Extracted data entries
######

(* ===== verification/ProcessExample.v ===== *)
(** * A small system: page tables, processes and the scheduler at work *)

From S2P Require Import Prelude Memory Cpu PageAlloc PageProps Mmu MmuFacts MmuProps MinixLayout Lock Process ProcessProps Sched.
Import Mem PageProps MmuProps Process ProcessProps Sched.

Module ProcessExample.

#[local] Existing Instance dev.

(** A heap of 64 pages; page 0 is taken, by a root table or a trap frame. *)
Definition heap64 : Linker := {| HEAP_START := 4096; HEAP_SIZE := 64 * 4096 |}.
#[local] Existing Instance heap64.
Definition seconds : Clock := fun n => Z.of_nat n * 10.
#[local] Existing Instance seconds.

Definition table : list Page.seg := [Page.Run 1] ++ Page.frees 63.
Definition heap : kernel := mkKernel (wr64 (store ∅ 4096 [3]) (8192 + 544) 1) 8192 0 0 0.

Lemma heap_page_ok : page_ok heap table.
Proof.
  split; try done; [|repeat constructor].
  intros j Hj. change (zlen (Page.enc_table table)) with 64 in Hj.
  unfold heap. cbn [mem]. rewrite byte_wr64 by (cbn; lia). rewrite byte_store1.
  case_decide as E; [assert (j = 0) as -> by (cbn in E; lia); done|].
  unfold byte. rewrite lookup_empty. cbn [default from_option].
  unfold nthZ, table. rewrite Page.enc_app, Page.enc_frees.
  rewrite lookup_app_r by (cbn in *; lia).
  rewrite lookup_replicate_2 by (cbn in *; lia). done.
Qed.

(** ** Page tables *)

Lemma map_translates_witness :
  exists s', Mmu.map 8192 0x20001000 0x80200000 2 0 heap = Done (tt, s') /\
    Mmu.virt_to_phys (mem s') 8192 (0x20001000 / 4096 * 4096 + 5) =
      Done (Some (0x80200000 mod 2 ^ 56 / 4096 * 4096 + 5)).
Proof.
  destruct (map_translates heap table 8192 0x20001000 0x80200000 2 1 2) as (s' & E & Ht).
  - split; [exact heap_page_ok|done].
  - exists [], (Page.frees 63). by split.
  - intros Hv. vm_compute in Hv. discriminate Hv.
  - split; [exists [Page.Run 1], (Page.frees 62); by split|by vm_compute].
  - split; [exists ([Page.Run 1] ++ Page.frees 1), (Page.frees 61); by split|by vm_compute].
  - lia.
  - lia.
  - lia.
  - lia.
  - done.
  - exists s'. split; [exact E|]. apply Ht. lia.
Defined.

(** ** Processes *)

Definition proc1 : process := mkProcess 8192 0 1 0 Running ProcessData_new 0 0 0.
Definition waiting : process := mkProcess 12288 0 2 0 Waiting ProcessData_new 0 0 0.
Definition proc3 : process := mkProcess 16384 0 3 0 Running ProcessData_new 0 0 0.
Definition asleep : process := mkProcess 20480 0 4 0 Sleeping ProcessData_new 25 0 0.

Definition system : pstate := mkP heap (Some [proc1]) 0 2 0.
Definition trio : pstate := mkP heap (Some [proc1; waiting; proc3]) 0 4 0.

Lemma system_ok : procs_ok system table [proc1].
Proof.
  split; try done.
  - exact heap_page_ok.
  - repeat constructor; by vm_compute.
  - repeat constructor. set_solver.
  - constructor; [|done]. split; [exists [], (Page.frees 63); by split|]. by vm_compute.
Qed.

Lemma set_state_exact_witness :
  set_waiting 3 trio = Done (true, with_list (Some [proc1; waiting; with_state Waiting proc3]) trio).
Proof.
  destruct (set_state_exact trio [proc1; waiting; proc3] 3 eq_refl) as [_ Hf].
  destruct (Hf [proc1; waiting] proc3 [] eq_refl) as [E _]; [by repeat constructor|done|exact E].
Defined.

Lemma wait_run_roundtrip_witness :
  exists s1, set_waiting 3 trio = Done (true, s1) /\ set_running 3 s1 = Done (true, trio).
Proof.
  exact (wait_run_roundtrip trio _ [proc1; waiting] proc3 [] 3 eq_refl eq_refl
           ltac:(by repeat constructor) eq_refl eq_refl).
Defined.

(** The pages of the next process. *)
Definition after {A} (o : outcome (A * kernel)) : kernel :=
  match o with Done (_, k) => k | _ => heap end.
Definition k1 : kernel := after (Page.zalloc 1 heap).
Definition k2 : kernel := after (Page.zalloc STACK_PAGES k1).
Definition k3 : kernel := after (Page.zalloc 1 k2).

Definition address (o : outcome (Z * kernel)) : Z :=
  match o with Done (a, _) => a | _ => 0 end.

Lemma after_address o a : address o = a -> a <> 0 -> o = Done (a, after o).
Proof. destruct o as [[b k]| | | |]; cbn; by intros <-. Qed.

Lemma zalloc1 : Page.zalloc 1 heap = Done (12288, k1).
Proof. apply after_address; [calc|lia]. Qed.
Lemma zalloc2 : Page.zalloc STACK_PAGES k1 = Done (16384, k2).
Proof. apply after_address; [calc|lia]. Qed.
Lemma zalloc3 : Page.zalloc 1 k2 = Done (16384 + 35 * 4096, k3).
Proof. apply after_address; [calc|lia]. Qed.

Lemma add_kernel_process_args_ok_witness :
  exists s' t' p, add_kernel_process_args 0x80001000 0x80002000 7 system = Done (2, s') /\
    procs_ok s' t' [proc1; p] /\ frame_ok (mem (kern s')) p 0x80002000 7 0x80001000.
Proof.
  destruct (add_kernel_process_args_ok 0x80001000 system table [proc1] 0x80002000 7
              12288 k1 16384 k2 (16384 + 35 * 4096) k3 system_ok eq_refl)
    as (s' & t' & p & E & Hok & Hf & _).
  - by vm_compute.
  - by vm_compute.
  - lia.
  - lia.
  - lia.
  - exact zalloc1.
  - lia.
  - exact zalloc2.
  - lia.
  - exact zalloc3.
  - lia.
  - exists s', t', p. split; [exact E|]. split; [exact Hok|exact Hf].
Defined.

Lemma get_by_pid_exact_witness : get_by_pid 1 system = Done (Some 0%nat, system).
Proof. exact (proj1 (get_by_pid_exact system table [proc1] system_ok) 0%nat proc1 eq_refl). Defined.

(** ** The scheduler *)

(** Two sleepers behind the front: at time 0 the first sleeps on, at time 10 the
    second is awake. *)
Definition rested : process := mkProcess 24576 0 5 0 Sleeping ProcessData_new 10 0 0.
Definition sleepy : pstate := mkP heap (Some [proc1; waiting; asleep; rested; proc3]) 0 6 0.

Lemma schedule_round_robin_witness :
  schedule 3 sleepy =
    Done (24576, mkP heap (Some [with_state Running rested; proc3; proc1; waiting; asleep]) 0 6 2).
Proof.
  apply (schedule_round_robin sleepy proc1 [waiting; asleep; rested; proc3] [waiting; asleep] rested [proc3; proc1]);
    try reflexivity.
  - intros [|a1 [|a2 [|a3 a]]] q b [=]; subst; intros [?|[? Hle]]; done.
  - by right.
  - cbn. lia.
Defined.

Lemma schedule_sound_witness :
  exists q pl', q ∈ [proc1; waiting; proc3] /\ 16384 = frame q /\
    Some [proc3; proc1; waiting] = Some pl'.
Proof.
  destruct (schedule_sound 2 trio 16384 (mkP heap (Some [proc3; proc1; waiting]) 0 4 0)
              [proc1; waiting; proc3]) as (q & pl' & Hq & Hf & Hl & _); [reflexivity..|].
  exists q, pl'. split; [exact Hq|]. split; [exact Hf|exact Hl].
Defined.

Lemma schedule_busy_witness : schedule 2 (with_mutex 1 trio) = Done (0, with_mutex 1 trio).
Proof. exact (schedule_busy (with_mutex 1 trio) 2 eq_refl). Defined.

Lemma schedule_never_returns_witness :
  schedule 100 (with_list (Some [waiting]) trio) = NoFuel.
Proof.
  apply (schedule_never_returns _ [waiting]); [reflexivity|reflexivity|done|].
  constructor; [by left|constructor].
Defined.

Lemma schedule_returns_witness :
  exists fuel f s', schedule fuel (with_list (Some [waiting; asleep]) trio) = Done (f, s').
Proof.
  destruct (schedule_returns (with_list (Some [waiting; asleep]) trio) [waiting; asleep] asleep 3)
    as (fuel & f & s' & E & _); [reflexivity|reflexivity|right; left| |].
  - right. split; [reflexivity|]. intros n Hn. unfold clock, seconds. cbn. lia.
  - exists fuel, f, s'. exact E.
Defined.

Lemma schedule_fair_witness :
  exists n fs s', (n <= 1)%nat /\ schedule_n (S n) 2 trio = Done (fs ++ [16384], s').
Proof.
  apply (schedule_fair [waiting] trio proc1 proc3 [] 2); try reflexivity.
  - constructor; [right; by left|constructor].
  - cbn. lia.
Defined.
End ProcessExample.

######

**What is expected**
Those lines above that contain the string "MmuProps" should be returned.

**Solution to this task**
From S2P Require Import Prelude Memory Cpu PageAlloc PageProps Mmu MmuFacts MmuProps MinixLayout Lock Process ProcessProps Sched.
Import Mem PageProps MmuProps Process ProcessProps Sched.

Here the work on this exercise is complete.